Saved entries

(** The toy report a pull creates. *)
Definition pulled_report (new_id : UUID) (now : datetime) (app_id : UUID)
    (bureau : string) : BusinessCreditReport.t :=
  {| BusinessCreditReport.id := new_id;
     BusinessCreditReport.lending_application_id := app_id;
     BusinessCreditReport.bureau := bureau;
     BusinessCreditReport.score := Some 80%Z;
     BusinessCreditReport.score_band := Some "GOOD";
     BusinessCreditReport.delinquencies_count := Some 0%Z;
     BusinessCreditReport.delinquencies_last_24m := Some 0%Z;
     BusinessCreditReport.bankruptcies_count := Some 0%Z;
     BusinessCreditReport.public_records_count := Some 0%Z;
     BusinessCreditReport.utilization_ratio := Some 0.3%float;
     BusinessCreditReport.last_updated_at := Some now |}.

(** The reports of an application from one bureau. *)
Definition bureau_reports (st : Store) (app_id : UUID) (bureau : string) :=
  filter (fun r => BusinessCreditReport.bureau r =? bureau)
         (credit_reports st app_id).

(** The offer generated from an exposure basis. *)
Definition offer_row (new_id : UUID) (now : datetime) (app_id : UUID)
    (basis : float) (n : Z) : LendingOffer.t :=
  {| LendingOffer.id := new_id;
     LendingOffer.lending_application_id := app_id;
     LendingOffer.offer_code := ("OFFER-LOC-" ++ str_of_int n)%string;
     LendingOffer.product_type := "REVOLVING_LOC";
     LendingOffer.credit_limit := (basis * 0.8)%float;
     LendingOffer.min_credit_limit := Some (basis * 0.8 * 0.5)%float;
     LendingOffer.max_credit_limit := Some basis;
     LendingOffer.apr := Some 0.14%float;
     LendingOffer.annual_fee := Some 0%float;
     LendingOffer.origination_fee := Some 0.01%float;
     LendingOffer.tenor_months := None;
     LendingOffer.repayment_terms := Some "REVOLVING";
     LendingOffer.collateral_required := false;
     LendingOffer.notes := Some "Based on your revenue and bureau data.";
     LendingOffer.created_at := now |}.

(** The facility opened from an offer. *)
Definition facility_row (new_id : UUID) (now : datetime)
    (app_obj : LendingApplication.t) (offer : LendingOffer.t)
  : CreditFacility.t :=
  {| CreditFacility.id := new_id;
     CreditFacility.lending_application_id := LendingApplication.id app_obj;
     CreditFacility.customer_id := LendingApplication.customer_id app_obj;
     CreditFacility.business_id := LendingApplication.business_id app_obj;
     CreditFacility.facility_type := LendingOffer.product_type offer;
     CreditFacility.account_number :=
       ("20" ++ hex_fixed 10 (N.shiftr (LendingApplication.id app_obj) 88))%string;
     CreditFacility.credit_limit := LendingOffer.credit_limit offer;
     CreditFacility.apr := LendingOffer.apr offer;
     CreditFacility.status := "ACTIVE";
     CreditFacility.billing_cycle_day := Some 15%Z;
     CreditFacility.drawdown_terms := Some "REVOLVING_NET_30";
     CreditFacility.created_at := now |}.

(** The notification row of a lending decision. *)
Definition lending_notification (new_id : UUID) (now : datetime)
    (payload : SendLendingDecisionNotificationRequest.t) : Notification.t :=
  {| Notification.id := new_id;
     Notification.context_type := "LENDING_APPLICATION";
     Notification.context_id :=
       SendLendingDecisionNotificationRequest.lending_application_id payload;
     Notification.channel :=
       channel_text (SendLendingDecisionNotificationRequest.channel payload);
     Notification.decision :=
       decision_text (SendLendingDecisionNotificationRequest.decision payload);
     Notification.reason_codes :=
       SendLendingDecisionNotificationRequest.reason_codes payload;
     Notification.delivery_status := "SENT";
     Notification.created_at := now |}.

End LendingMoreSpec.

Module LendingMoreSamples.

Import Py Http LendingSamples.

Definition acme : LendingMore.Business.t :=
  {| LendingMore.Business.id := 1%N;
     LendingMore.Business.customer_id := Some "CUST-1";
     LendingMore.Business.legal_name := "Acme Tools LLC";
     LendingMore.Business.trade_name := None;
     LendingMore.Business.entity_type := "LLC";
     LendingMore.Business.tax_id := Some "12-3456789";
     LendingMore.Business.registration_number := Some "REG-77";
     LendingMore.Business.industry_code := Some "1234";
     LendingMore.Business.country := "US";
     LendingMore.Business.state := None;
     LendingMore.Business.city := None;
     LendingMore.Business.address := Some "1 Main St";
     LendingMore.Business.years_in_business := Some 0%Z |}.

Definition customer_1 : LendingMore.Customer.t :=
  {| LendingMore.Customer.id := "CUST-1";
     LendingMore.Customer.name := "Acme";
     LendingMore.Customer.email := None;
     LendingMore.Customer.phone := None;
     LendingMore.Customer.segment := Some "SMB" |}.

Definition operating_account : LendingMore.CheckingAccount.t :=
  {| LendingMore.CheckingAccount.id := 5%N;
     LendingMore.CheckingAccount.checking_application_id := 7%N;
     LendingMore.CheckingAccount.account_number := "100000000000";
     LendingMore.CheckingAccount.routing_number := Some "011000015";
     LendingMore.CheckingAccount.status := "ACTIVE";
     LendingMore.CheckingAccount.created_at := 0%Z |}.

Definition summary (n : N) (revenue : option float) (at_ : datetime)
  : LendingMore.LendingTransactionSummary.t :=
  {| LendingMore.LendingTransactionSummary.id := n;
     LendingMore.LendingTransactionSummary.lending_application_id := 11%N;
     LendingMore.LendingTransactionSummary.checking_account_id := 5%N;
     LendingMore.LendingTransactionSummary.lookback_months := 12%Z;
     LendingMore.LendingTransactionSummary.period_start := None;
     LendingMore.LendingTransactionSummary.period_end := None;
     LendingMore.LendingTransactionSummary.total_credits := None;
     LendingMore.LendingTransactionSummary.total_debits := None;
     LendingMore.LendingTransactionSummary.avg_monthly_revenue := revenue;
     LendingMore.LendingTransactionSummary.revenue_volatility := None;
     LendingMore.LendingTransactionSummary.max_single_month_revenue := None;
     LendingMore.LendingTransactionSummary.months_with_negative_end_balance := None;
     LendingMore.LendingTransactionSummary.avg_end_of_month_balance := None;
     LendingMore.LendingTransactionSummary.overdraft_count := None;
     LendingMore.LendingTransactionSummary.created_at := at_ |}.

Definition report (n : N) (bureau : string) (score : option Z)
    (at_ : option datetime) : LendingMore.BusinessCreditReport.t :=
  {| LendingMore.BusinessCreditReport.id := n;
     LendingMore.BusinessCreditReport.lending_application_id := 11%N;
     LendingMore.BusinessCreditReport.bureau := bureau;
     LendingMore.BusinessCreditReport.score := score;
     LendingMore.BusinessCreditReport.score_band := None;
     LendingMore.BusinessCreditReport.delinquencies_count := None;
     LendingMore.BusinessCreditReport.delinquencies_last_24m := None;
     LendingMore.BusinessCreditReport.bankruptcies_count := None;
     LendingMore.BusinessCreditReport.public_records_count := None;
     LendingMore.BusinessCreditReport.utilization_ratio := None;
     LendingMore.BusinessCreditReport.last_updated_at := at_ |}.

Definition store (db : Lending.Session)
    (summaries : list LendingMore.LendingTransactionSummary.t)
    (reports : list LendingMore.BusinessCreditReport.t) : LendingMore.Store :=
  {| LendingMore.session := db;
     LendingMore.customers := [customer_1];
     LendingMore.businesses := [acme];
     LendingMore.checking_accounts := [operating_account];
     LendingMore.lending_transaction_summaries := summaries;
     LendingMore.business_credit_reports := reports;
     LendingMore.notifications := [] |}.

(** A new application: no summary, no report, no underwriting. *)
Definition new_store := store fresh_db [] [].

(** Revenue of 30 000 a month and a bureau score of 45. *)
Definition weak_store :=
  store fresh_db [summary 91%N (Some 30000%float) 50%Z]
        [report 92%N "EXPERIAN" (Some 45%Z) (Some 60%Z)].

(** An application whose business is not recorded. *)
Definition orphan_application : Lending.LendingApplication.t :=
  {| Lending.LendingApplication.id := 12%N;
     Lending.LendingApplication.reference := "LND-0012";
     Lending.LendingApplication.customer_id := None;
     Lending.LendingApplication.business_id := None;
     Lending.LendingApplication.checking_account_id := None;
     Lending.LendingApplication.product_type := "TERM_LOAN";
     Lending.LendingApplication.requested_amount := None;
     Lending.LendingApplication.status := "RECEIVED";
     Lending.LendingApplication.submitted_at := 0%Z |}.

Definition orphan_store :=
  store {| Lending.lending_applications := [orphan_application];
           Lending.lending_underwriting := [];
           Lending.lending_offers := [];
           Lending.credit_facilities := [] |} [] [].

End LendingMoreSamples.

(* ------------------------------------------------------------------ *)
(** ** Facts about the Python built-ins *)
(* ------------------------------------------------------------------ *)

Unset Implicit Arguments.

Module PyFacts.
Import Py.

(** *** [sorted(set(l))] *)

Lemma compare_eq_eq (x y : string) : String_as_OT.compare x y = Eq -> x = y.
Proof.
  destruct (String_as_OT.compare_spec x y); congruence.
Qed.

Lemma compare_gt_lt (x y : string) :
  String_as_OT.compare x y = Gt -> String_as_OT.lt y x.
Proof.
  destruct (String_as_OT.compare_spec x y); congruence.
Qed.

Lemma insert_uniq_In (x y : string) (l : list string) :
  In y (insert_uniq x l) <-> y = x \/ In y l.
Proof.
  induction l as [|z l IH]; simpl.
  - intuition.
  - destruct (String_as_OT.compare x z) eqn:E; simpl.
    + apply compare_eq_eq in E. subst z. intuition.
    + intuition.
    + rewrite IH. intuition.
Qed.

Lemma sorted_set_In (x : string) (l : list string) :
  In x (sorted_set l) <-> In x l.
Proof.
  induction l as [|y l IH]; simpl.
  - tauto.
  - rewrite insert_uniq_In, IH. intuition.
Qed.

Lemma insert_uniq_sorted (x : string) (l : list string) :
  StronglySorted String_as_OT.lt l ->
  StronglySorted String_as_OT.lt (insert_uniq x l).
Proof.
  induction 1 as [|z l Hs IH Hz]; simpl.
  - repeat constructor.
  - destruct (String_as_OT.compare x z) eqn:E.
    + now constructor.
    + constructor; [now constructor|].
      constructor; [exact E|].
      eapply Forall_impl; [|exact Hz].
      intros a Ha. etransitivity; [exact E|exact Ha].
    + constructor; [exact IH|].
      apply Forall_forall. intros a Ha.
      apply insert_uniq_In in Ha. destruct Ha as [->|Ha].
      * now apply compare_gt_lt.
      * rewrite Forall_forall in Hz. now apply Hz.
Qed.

* **Exercise directions**
Your output should consist solely of the lines from the beginning of the entries through the line containing "BusinessCreditReport.score_band := Some", reproduced exactly.

* **Reply to the task**
(** The toy report a pull creates. *)
Definition pulled_report (new_id : UUID) (now : datetime) (app_id : UUID)
    (bureau : string) : BusinessCreditReport.t :=
  {| BusinessCreditReport.id := new_id;
     BusinessCreditReport.lending_application_id := app_id;
     BusinessCreditReport.bureau := bureau;
     BusinessCreditReport.score := Some 80%Z;
     BusinessCreditReport.score_band := Some "GOOD";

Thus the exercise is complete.